Bruxelles pourrait punir la Hongrie
Un fonctionnaire de l’UE a prévenu hier (3 décembre) que les négociations avec la Hongrie sur une éventuelle aide financière risquaient d’être gelées et que le pays pourrait faire face à une action en justice s’il s’avérait que sa nouvelle constitution enfreignait les traités européens.
Un fonctionnaire de l’UE a prévenu hier (3 décembre) que les négociations avec la Hongrie sur une éventuelle aide financière risquaient d’être gelées et que le pays pourrait faire face à une action en justice s’il s’avérait que sa nouvelle constitution enfreignait les traités européens.
La nouvelle constitution est entrée en vigueur le 1er janvier et est assortie d'une série de mesures qui, selon leurs détracteurs, mettent en péril l'indépendance de la banque centrale, du système judiciaire et des médias. Ces changements devraient également permettre au parti Fidesz du premier ministre hongrois, Viktor Orbán, de renforcer sa position. Le parti de M. Orbán est affilié au Parti populaire européen.
Des dizaines de milliers de personnes ont manifesté à Budapest lundi (2 janvier), affirmant que ces nouvelles lois étaient relevaient de l'autoritarisme.
Le président de la Commission, José Manuel Barroso, et M. Orbán ont échangé plusieurs courriers à la fin du mois de décembre. Dans ces lettres, M. Barroso mettait en garde le premier ministre et lui demandait de ne pas entraver l'indépendance de la Banque de Hongrie. Il a également réitéré ses inquiétudes quant à l'indépendance des médias.
La constitution examinée à la loupe
Olivier Bailly, un porte-parole de la Commission, a déclaré : « Nous avons reçu la traduction de la nouvelle constitution ce matin [3 janvier] et nos juristes l'examinent pour déterminer si nos inquiétudes ont été prises en compte. »
L'évaluation devrait être terminée avant la fin de la semaine, a-t-il affirmé.
En novembre dernier, M. Orbán a demandé une « aide préventive » à l'UE et au Fonds monétaire international, car selon lui, la Hongrie avait besoin d'une « sorte de police d'assurance » contre d'éventuelles difficultés financières futures.
Des discussions informelles entre Budapest, le FMI et la Commission en vue d'offrir au pays la possibilité de bénéficier d'un renflouement financier avaient été interrompues mi-décembre, dans la mesure où la Hongrie avait affirmé être sur le point de modifier des lois portant sur l'indépendance de sa banque centrale.
La Hongrie a besoin d'argent rapidement pour maintenir son accès aux marchés des capitaux internationaux cette année. Elle devra en effet refinancer 4,8 milliards d'euros de dettes en devises au cours des prochains mois.

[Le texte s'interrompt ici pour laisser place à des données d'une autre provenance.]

(** * storms: the date-range download driver of [storms/_datasource.py]

    A shallow embedding of the class [_DataSource]: the splitting of a
    requested period into sub-periods, the sequential and the asyncio
    download loops, and the tqdm progress bar the object carries. *)

From stdpp Require Import base tactics option list numbers sorting strings gmap.

Local Open Scope Z_scope.

(** ** Timestamps

    [pd.Timestamp] is a count of nanoseconds since 1970-01-01 00:00 and
    [pd.Timedelta] a difference of two such counts.  Both are integers here;
    the bounds pandas puts on representable timestamps (years 1677 to 2262)
    are left out. *)

Module Timestamps.

Definition Timestamp : Type := Z.
Definition Timedelta : Type := Z.

Definition ns_per_minute : Z := 60 * 1000000000.
Definition ns_per_day : Z := 1440 * ns_per_minute.

(** [pd.Timedelta("1 minute")] *)
Definition one_minute : Timedelta := ns_per_minute.

(** Days since 1970-01-01 of the proleptic Gregorian date [y]-[m]-[d]. *)
Definition days_from_civil (y m d : Z) : Z :=
  let y' := if m <=? 2 then y - 1 else y in
  let era := y' / 400 in
  let yoe := y' - era * 400 in
  let mp := (m + 9) mod 12 in
  let doy := (153 * mp + 2) / 5 + d - 1 in
  let doe := yoe * 365 + yoe / 4 - yoe / 100 + doy in
  era * 146097 + doe - 719468.

(** The inverse: year, month and day of a day count. *)
Definition civil_from_days (z : Z) : Z * Z * Z :=
  let z := z + 719468 in
  let era := z / 146097 in
  let doe := z - era * 146097 in
  let yoe := (doe - doe / 1460 + doe / 36524 - doe / 146096) / 365 in
  let y := yoe + era * 400 in
  let doy := doe - (365 * yoe + yoe / 4 - yoe / 100) in
  let mp := (5 * doy + 2) / 153 in
  let d := doy - (153 * mp + 2) / 5 + 1 in
  let m := if mp <? 10 then mp + 3 else mp - 9 in
  (if m <=? 2 then y + 1 else y, m, d).

Definition year_of (t : Timestamp) : Z := (civil_from_days (t / ns_per_day)).1.1.

(** The timestamp written [y-m-d hh:mm]. *)
Definition at_time (y m d hh mm : Z) : Timestamp :=
  days_from_civil y m d * ns_per_day + (hh * 60 + mm) * ns_per_minute.

Definition date (y m d : Z) : Timestamp := at_time y m d 0 0.

End Timestamps.
Export Timestamps.

(** ** The pandas operations the driver uses *)

Module Pandas.

(** [Index.insert(loc, item)]: a new index with [item] at position [loc]. *)
Definition insert (loc : nat) (item : Timestamp) (idx : list Timestamp)
  : list Timestamp :=
  take loc idx ++ item :: drop loc idx.

(** [Index.drop_duplicates()] with its default [keep="first"]: every value
    stays at its first position and its later copies go. *)
Fixpoint drop_duplicates_from (seen idx : list Timestamp) : list Timestamp :=
  match idx with
  | [] => []
  | x :: rest =>
      if bool_decide (x ∈ seen) then drop_duplicates_from seen rest
      else x :: drop_duplicates_from (x :: seen) rest
  end.

Definition drop_duplicates (idx : list Timestamp) : list Timestamp :=
  drop_duplicates_from [] idx.

(** What the driver relies on from [pd.date_range(start, end, freq=pull_freq)]
    for a forward frequency: the anchors lie in the closed period and come in
    strictly increasing order. *)
Class DateRange (date_range : Timestamp → Timestamp → list Timestamp) : Prop := {
  date_range_bounds : ∀ s e x, x ∈ date_range s e → s ≤ x ≤ e;
  date_range_increasing : ∀ s e, StronglySorted Z.lt (date_range s e)
}.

De nouvelles discussions sont prévues entre les trois parties à Washington le 11 janvier et à Budapest du 16 au 19 janvier.

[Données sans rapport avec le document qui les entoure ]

(** * Wardley Map Simple: parser, layout engine and renderer

    A shallow embedding of [src/parser.ts], of [src/renderer.ts]
    ([renderWardleyMap], [calculatePositions], [spreadOverlappingComponents],
    [topologicalSort], [escapeHtml]), of [renderWardleyBlock] of
    [src/main.ts], of the standalone copies of the parser and of the layout
    in [generate-svg.js] and of its [extractWardleyCode], followed by the
    properties of the note -> text -> graph -> placed-graph -> drawing
    pipeline.

    Conventions of the embedding:
    - a JavaScript string is the list of its UTF-16 code units ([list N]);
      string literals of the source are written [js "..."];
    - a [Map] that is only read by key is a [gmap]; the [groups] map of the
      overlap resolution, which is iterated in insertion order, is an
      association list;
    - the [components] array holds mutable objects that are also reached
      through [find] and through the group arrays: it is a list updated by
      index, and a reference to a component is its index; the module
      [InStore] puts these objects into the heap of the program, next to
      the table [STAGE_POSITIONS], where one run of the pipeline finds what
      the runs before it have left;
    - layers and in-degrees are integers ([Z]); coordinates are JavaScript
      numbers, modelled by the exact rationals that the expressions denote
      (the rounding of doubles is not modelled), plus one element for the
      non-finite results ([NaN], [Infinity]) that a division by zero or an
      operation on [undefined] would produce;
    - the [while] loop of [topologicalSort] runs on fuel: [None] means that
      the fuel ran out, and a result is always a result of the source loop;
    - the drawing is the text that the templates of the renderer build; the
      conversion of a number to its text is a parameter of the rendering,
      since the numbers are exact rationals. *)

From Stdlib Require Import ZArith NArith QArith Qround Qabs String Ascii Lia Lqa.
From stdpp Require Import base option list gmap.

Open Scope Z_scope.

(** ** JavaScript strings *)

Abbreviation jsstring := (list N).

Definition js (s : string) : jsstring :=
  map N_of_ascii (list_ascii_of_string s).
Arguments js s%_string.

(** [WhiteSpace] and [LineTerminator] code units of ECMAScript: what
    [String.prototype.trim] strips and what [\s] matches. *)
Definition isLineTerminator (c : N) : bool :=
  (N.eqb c 10 || N.eqb c 13 || N.eqb c 8232 || N.eqb c 8233)%N.

Definition isWhiteSpace (c : N) : bool :=
  (N.eqb c 9 || N.eqb c 11 || N.eqb c 12 || N.eqb c 32 || N.eqb c 160
   || N.eqb c 5760 || (N.leb 8192 c && N.leb c 8202) || N.eqb c 8239
   || N.eqb c 8287 || N.eqb c 12288 || N.eqb c 65279
   || isLineTerminator c)%N.

(** [\w] is [[A-Za-z0-9_]]. *)
Definition isWordChar (c : N) : bool :=
  ((N.leb 48 c && N.leb c 57) || (N.leb 65 c && N.leb c 90)
   || N.eqb c 95 || (N.leb 97 c && N.leb c 122))%N.

Fixpoint dropWhile (p : N -> bool) (s : jsstring) : jsstring :=
  match s with
  | c :: s' => if p c then dropWhile p s' else s
  | [] => []
  end.

Definition trimStart (s : jsstring) : jsstring := dropWhile isWhiteSpace s.
Definition trimEnd (s : jsstring) : jsstring := rev (dropWhile isWhiteSpace (rev s)).

(** [s.trim()] *)
Definition trim (s : jsstring) : jsstring := trimEnd (trimStart s).

(** [s.startsWith(p)] *)
Fixpoint startsWith (p s : jsstring) : bool :=
  match p, s with
  | [], _ => true
  | a :: p', b :: s' => N.eqb a b && startsWith p' s'
  | _ :: _, [] => false
  end.

(** [s.substring(n)] and [s.substring(0, n)], for [0 <= n]. *)
Definition substringFrom (n : nat) (s : jsstring) : jsstring := drop n s.
Definition substringTo (n : nat) (s : jsstring) : jsstring := take n s.

(** [s.indexOf(c)] for a one-unit needle; [None] is the source's [-1]. *)
Fixpoint indexOf (c : N) (s : jsstring) : option nat :=
  match s with
  | [] => None
  | a :: s' => if N.eqb a c then Some 0%nat else S <$> indexOf c s'
  end.

(** [s.includes("->")] *)
Fixpoint includesArrow (s : jsstring) : bool :=
  match s with
  | [] => false
  | a :: s' => startsWith (js "->") s || includesArrow s'
  end.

« Nous n'irons pas à Budapest si la mise en oeuvre de ces nouvelles lois entraîne une perte d'indépendance pour la Banque de Hongrie », a cependant déclaré un fonctionnaire européen.
Possible action en justice
« Le gouverneur [de la Banque de Hongrie] ne peut pas être subordonné à une personne nommée par le gouvernement. Il serait alors relayé au rang de vice-président sans indépendance avec un commissaire au-dessus de lui », a souligné le fonctionnaire.
La Commission espère que la menace du gel des discussions sur le renflouement suffira pour convaincre M. Orbán de répondre à ses inquiétudes. L'exécutif européen a cependant également menacé le premier ministre de poursuites en justice.
Selon ce fonctionnaire européen toujours, dans une lettre datée du 28 décembre adressée à M. Orbán, M. Barroso le prévient que la Commission poursuivra la Hongrie si sa nouvelle constitution enfreint les clauses du traité.
Une telle action en justice pourrait être lancée dès la semaine prochaine après la première réunion de l'année du collège des commissaires le 11 janvier, a-t-il précisé.
Dans le même temps, Index.hu, un service d'information hongrois proche du gouvernement, a affirmé hier que le gouvernement à Budapest souhaitait utiliser les réserves de la Banque de Hongrie pour rembourser la dette publique et relancer l'économie.
Reuters a rapporté que le gouvernement hongrois comptait utiliser environ 180 milliards de forints (570 millions d'euros) des réserves de la banque pour rembourser les dettes des autorités locales accumulées l'an dernier.